Deconstructing the Infection Machinery of SARS-CoV-2


Possible assembly and mechanistic roles of components of the replication transcription complex (RTC) from SARS-CoV-2 responsible for recognizing and processing RNA. The solved crystal structure (top left) reported in this work exists in a dynamic equilibrium and forms at high concentrations of Nsp7 and Nap8. [Reprinted under a Creative Commons Attribution 4.0 International License ( from Wilamowski, et al. 2021. DOI: 10.1016/j.bpj.2021.06.006]

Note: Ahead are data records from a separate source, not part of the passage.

(** *** digest_md5_integrity.go; the keys stand for the two hash states. *)
Record digestMD5IntegrityConn := mkIntegrity {
  ic_conn : C;
  ic_readDeadline : option Z;
  ic_readBuf : list byte;
  ic_sendSeqNum : Z;
  ic_readSeqNum : Z;
  ic_encodeMAC : list byte;
  ic_decodeMAC : list byte
}.
Definition newDigestMD5IntegrityConn (conn : C) (kic kis : list byte) : digestMD5IntegrityConn := mkIntegrity conn None [] 0 0 kic kis.
Definition integrity_SetDeadline (t : option Z) (d : digestMD5IntegrityConn) : digestMD5IntegrityConn :=
  mkIntegrity (ic_conn d) t (ic_readBuf d) (ic_sendSeqNum d) (ic_readSeqNum d) (ic_encodeMAC d) (ic_decodeMAC d).
Definition integrity_frame (key : list byte) (seq : Z) (b : list byte) : list byte :=
  int32_bytes (zlen b + macHMACLen + macMsgTypeLen + macSeqNumLen) ++ b ++ msgHMAC key (lenEncodeBytes seq) b ++ macMsgType ++ int32_bytes seq.
Definition integrity_Write (b : list byte) (d : digestMD5IntegrityConn) : (Z * option error) * digestMD5IntegrityConn :=
  let '(r, c) := net_Write (integrity_frame (ic_encodeMAC d) (ic_sendSeqNum d) b) (ic_conn d) in
  (r, mkIntegrity c (ic_readDeadline d) (ic_readBuf d) (i64 (ic_sendSeqNum d + 1)) (ic_readSeqNum d) (ic_encodeMAC d) (ic_decodeMAC d)).
Definition integrity_check (key : list byte) (readSeqNum : Z) (input : list byte) : result (list byte) :=
  let inputLen := zlen input in
  if inputLen <? saslIntegrityPrefixLength then Err (EMsg "Input length smaller than the integrity prefix")
  else
    let seqBuf := lenEncodeBytes readSeqNum in
    data ← slice input 0 (inputLen - macHMACLen - macMsgTypeLen - macSeqNumLen);
    let hmac := msgHMAC key seqBuf data in
    let seqNumStart := inputLen - macSeqNumLen in
    let msgTypeStart := seqNumStart - macMsgTypeLen in
    let origHashStart := msgTypeStart - macHMACLen in
    orig ← slice input origHashStart (origHashStart + macHMACLen);
    msgType ← slice input msgTypeStart (msgTypeStart + macMsgTypeLen);
    seqNum ← slice input seqNumStart (seqNumStart + macSeqNumLen);
    if negb (bool_decide (hmac = orig)) || negb (bool_decide (macMsgType = msgType)) || negb (bool_decide (seqBuf = seqNum))
    then Err (EMsg "HMAC Integrity Check failed")
    else Ok data.
(** The buffer the input is in stays as it is. *)
Definition integrity_decode (input : list byte) (d : digestMD5IntegrityConn) : result (list byte) * list byte * digestMD5IntegrityConn :=
  match integrity_check (ic_decodeMAC d) (ic_readSeqNum d) input with
  | Ok data => (Ok data, input, mkIntegrity (ic_conn d) (ic_readDeadline d) (ic_readBuf d) (ic_sendSeqNum d) (i64 (ic_readSeqNum d + 1)) (ic_encodeMAC d) (ic_decodeMAC d))
  | r => (r, input, d)
  end.

(** *** digest_md5_privacy.go; the state has the two ciphers besides. *)
Record digestMD5PrivacyConn := mkPrivacy {
  pc_plain : digestMD5IntegrityConn;
  pc_decryptor : rc4_Cipher;
  pc_encryptor : rc4_Cipher
}.
(** A cipher is nil, and its use panics, when the key has no length it accepts. *)
Definition newDigestMD5PrivacyConn (conn : C) (kic kis kcc kcs : list byte) : result digestMD5PrivacyConn :=
  match rc4_NewCipher kcs, rc4_NewCipher kcc with
  | Some dec, Some enc => Ok (mkPrivacy (newDigestMD5IntegrityConn conn kic kis) dec enc)
  | _, _ => Panic
  end.
Definition privacy_frame (key : list byte) (c : rc4_Cipher) (seq : Z) (b : list byte) : list byte * rc4_Cipher :=
  let '(toEncrypt, c) := XORKeyStream c (b ++ msgHMAC key (lenEncodeBytes seq) b) in
  (int32_bytes (zlen b + macHMACLen + macMsgTypeLen + macSeqNumLen) ++ toEncrypt ++ macMsgType ++ int32_bytes seq, c).
Definition privacy_Write (b : list byte) (d : digestMD5PrivacyConn) : (Z * option error) * digestMD5PrivacyConn :=
  let p := pc_plain d in
  let '(frame, enc) := privacy_frame (ic_encodeMAC p) (pc_encryptor d) (ic_sendSeqNum p) b in
  let '(r, c) := net_Write frame (ic_conn p) in
  (r, mkPrivacy (mkIntegrity c (ic_readDeadline p) (ic_readBuf p) (i64 (ic_sendSeqNum p + 1)) (ic_readSeqNum p) (ic_encodeMAC p) (ic_decodeMAC p)) (pc_decryptor d) enc).
(** The check of the deciphered input [input], whose last six bytes were sent as
    they are. *)
Definition privacy_check (key : list byte) (readSeqNum : Z) (input : list byte) : result (list byte) :=
  let inputLen := zlen input in
  let encryptedLen := inputLen - macMsgTypeLen - macSeqNumLen in
  origHash ← slice input (encryptedLen - macHMACLen) encryptedLen;
  data ← slice input 0 (encryptedLen - macHMACLen);
  let seqBuf := lenEncodeBytes readSeqNum in
  let hmac := msgHMAC key seqBuf data in
  let seqNumStart := inputLen - macSeqNumLen in
  msgType ← slice input (seqNumStart - macMsgTypeLen) seqNumStart;
  seqNum ← slice input seqNumStart inputLen;
  if negb (bool_decide (hmac = origHash)) || negb (bool_decide (macMsgType = msgType)) || negb (bool_decide (seqNum = seqBuf))
  then Err (EMsg "invalid response from datanode: HMAC check failed")
  else Ok data.
(** The input is deciphered in place. *)
Definition privacy_decode (input : list byte) (d : digestMD5PrivacyConn) : result (list byte) * list byte * digestMD5PrivacyConn :=
  if zlen input <? saslIntegrityPrefixLength then (Err (EMsg "invalid response from datanode: bad response length"), input, d)
  else
    let encryptedLen := zlen input - macMsgTypeLen - macSeqNumLen in
    match slice input 0 encryptedLen with
    | Ok sealed =>
        let '(plain, dec) := XORKeyStream (pc_decryptor d) sealed in
        let input := plain ++ drop (Z.to_nat encryptedLen) input in
        let p := pc_plain d in
        match privacy_check (ic_decodeMAC p) (ic_readSeqNum p) input with
        | Ok data =>
            (Ok data, input, mkPrivacy (mkIntegrity (ic_conn p) (ic_readDeadline p) (ic_readBuf p) (ic_sendSeqNum p) (i64 (ic_readSeqNum p + 1)) (ic_encodeMAC p) (ic_decodeMAC p)) dec (pc_encryptor d))
        | r => (r, input, mkPrivacy p dec (pc_encryptor d))
        end
    | _ => (Panic, input, d)
    end.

The replication transcription complex (RTC) from the virus SARS-CoV-2 is responsible for recognizing and processing RNA for two principal purposes: copying viral RNA for propagation into new virus and ribosomal transcription of viral proteins.

Scientists conducted a systematic structural investigation of three components of the RTC—Nsp7, Nsp8, and Nsp12—and solved high-resolution crystal structures of the Nsp7/8 complex, providing insight into the interaction between the proteins.

The investigation involved a broad approach using a range of structural biology techniques, including small-angle x-ray and neutron solution scattering (SAXS and SANS) on all components and multiangle light scattering-coupled SAXS to identify which combination of components forms transient or stable complexes. Results indicated that individual Nsp7, Nsp8, and Nsp12 structures vary based on whether other proteins in their complex are present.

Combining the determinations of crystal structure, atomic coordinates reported elsewhere, SAXS, SANS, and other biophysical techniques, the multidisciplinary research team provided insight into RTC assembly, mechanism, and potential avenues for disruption of the complex and its functions.


Mateusz Wilamowski, Michal Hammel, Wellington Leite, Qiu Zhang, Youngchang Kim, Kevin L. Weiss, Robert Jedrzejczak, Daniel J. Rosenberg, Yichong Fan, Jacek Wower, Jan C. Bierma, Altaf H. Sarker, Susan E. Tsutakawa, Sai Venkatesh Pingali, Hugh M. O’Neill, Andrzej Joachimiak, Greg L. Hura, “Transient and stabilized complexes of Nsp7, Nsp8, and Nsp12 in SARS-CoV-2 replication,” Biophys. J. 120 (15), 3152-3165 (2021). [DOI: 10.1016/j.bpj.2021.06.006]